_What the exercise asks_
Each line below from the one containing "vote_core e v cast → ep_role e = Candidate → (ep_term" through the one containing "intros Hc Hr Hd." should be output exactly as it stands, and no other line should appear.

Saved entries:
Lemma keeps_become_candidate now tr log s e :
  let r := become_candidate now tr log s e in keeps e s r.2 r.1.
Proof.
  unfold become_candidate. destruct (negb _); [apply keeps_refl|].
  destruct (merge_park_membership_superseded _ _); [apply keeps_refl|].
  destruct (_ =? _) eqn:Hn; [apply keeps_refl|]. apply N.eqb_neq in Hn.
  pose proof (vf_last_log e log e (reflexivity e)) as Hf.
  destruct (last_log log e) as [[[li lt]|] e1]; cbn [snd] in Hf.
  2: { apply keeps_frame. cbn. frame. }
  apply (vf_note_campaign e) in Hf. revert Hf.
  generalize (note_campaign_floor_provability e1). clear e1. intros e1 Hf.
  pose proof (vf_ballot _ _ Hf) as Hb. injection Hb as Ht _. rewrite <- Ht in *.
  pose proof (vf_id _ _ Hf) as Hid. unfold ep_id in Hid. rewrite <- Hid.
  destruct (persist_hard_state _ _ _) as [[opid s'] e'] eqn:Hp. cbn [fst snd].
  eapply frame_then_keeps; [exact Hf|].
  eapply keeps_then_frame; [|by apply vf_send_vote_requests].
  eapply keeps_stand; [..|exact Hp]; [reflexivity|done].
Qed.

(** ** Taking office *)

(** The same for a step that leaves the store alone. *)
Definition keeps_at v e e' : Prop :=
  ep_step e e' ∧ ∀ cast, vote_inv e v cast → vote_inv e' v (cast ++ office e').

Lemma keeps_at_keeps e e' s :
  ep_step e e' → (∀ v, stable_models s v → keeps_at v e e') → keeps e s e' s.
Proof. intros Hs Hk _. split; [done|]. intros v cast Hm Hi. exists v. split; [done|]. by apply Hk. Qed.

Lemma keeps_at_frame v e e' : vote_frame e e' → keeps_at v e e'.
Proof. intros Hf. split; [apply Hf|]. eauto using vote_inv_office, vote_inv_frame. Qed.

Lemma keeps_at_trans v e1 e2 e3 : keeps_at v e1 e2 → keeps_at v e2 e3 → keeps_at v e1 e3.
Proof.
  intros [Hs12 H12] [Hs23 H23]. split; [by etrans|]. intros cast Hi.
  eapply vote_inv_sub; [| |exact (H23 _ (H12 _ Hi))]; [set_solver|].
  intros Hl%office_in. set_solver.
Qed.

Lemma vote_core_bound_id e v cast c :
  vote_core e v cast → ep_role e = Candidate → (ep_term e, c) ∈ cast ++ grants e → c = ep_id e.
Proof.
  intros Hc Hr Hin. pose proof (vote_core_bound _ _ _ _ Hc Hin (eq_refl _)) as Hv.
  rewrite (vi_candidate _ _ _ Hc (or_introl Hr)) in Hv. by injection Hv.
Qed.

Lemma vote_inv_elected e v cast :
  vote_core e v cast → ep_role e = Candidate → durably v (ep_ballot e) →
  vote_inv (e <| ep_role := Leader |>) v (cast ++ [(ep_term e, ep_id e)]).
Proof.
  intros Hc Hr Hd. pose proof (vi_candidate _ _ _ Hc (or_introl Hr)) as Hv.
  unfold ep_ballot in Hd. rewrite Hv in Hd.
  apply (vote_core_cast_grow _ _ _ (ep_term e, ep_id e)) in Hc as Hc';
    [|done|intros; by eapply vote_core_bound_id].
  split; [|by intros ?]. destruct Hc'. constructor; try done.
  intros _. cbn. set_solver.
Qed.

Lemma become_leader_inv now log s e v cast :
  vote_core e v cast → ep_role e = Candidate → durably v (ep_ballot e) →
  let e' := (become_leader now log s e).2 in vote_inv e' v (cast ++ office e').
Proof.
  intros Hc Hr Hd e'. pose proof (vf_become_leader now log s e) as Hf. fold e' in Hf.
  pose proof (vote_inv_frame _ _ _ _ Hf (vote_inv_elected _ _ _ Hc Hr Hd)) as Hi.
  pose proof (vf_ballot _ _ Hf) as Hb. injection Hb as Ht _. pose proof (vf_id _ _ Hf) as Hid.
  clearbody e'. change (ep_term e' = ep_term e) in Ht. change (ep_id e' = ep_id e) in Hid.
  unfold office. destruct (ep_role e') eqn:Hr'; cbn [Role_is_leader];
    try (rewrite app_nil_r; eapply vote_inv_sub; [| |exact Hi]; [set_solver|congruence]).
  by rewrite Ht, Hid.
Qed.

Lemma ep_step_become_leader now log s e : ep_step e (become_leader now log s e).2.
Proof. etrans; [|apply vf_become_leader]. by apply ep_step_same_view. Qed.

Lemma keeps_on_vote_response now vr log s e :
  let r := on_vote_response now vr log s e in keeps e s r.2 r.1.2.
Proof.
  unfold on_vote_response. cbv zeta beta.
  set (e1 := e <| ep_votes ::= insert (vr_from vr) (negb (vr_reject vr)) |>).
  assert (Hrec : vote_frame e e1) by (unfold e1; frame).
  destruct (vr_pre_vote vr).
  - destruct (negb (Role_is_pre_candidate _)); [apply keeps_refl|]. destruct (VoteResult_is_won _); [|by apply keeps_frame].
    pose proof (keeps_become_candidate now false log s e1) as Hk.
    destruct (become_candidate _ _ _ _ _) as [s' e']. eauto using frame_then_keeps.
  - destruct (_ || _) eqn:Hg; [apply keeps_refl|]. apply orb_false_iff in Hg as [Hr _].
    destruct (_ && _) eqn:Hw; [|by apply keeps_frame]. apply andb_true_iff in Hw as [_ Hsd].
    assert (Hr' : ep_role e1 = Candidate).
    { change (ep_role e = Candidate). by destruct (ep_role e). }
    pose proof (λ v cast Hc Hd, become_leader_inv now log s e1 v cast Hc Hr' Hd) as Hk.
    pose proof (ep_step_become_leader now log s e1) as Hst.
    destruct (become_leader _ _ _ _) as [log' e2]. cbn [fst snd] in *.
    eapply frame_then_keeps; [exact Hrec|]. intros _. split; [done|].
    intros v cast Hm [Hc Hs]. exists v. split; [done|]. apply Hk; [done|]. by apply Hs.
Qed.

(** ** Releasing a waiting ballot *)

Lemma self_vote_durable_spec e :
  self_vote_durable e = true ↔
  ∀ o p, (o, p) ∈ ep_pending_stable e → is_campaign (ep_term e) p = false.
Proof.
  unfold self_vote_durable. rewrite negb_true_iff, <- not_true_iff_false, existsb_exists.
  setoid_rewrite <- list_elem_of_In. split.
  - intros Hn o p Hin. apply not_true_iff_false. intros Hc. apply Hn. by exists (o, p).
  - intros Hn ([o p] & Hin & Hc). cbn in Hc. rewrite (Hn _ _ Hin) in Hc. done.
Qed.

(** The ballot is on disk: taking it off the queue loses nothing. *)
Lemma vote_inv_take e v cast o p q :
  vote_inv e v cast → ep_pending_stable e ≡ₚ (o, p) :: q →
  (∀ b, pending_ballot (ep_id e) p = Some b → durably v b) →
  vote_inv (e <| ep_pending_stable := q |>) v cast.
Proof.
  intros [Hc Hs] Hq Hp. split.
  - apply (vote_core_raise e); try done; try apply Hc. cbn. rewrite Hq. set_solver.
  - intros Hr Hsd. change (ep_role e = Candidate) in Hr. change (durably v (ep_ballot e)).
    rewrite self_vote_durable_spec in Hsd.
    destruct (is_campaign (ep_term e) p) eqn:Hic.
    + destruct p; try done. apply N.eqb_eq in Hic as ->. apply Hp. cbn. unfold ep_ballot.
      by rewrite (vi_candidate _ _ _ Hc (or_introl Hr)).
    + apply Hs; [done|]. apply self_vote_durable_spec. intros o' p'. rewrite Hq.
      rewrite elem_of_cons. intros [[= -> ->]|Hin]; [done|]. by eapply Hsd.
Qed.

_Exercise answer_
  vote_core e v cast → ep_role e = Candidate → (ep_term e, c) ∈ cast ++ grants e → c = ep_id e.
Proof.
  intros Hc Hr Hin. pose proof (vote_core_bound _ _ _ _ Hc Hin (eq_refl _)) as Hv.
  rewrite (vi_candidate _ _ _ Hc (or_introl Hr)) in Hv. by injection Hv.
Qed.

Lemma vote_inv_elected e v cast :
  vote_core e v cast → ep_role e = Candidate → durably v (ep_ballot e) →
  vote_inv (e <| ep_role := Leader |>) v (cast ++ [(ep_term e, ep_id e)]).
Proof.
  intros Hc Hr Hd. pose proof (vi_candidate _ _ _ Hc (or_introl Hr)) as Hv.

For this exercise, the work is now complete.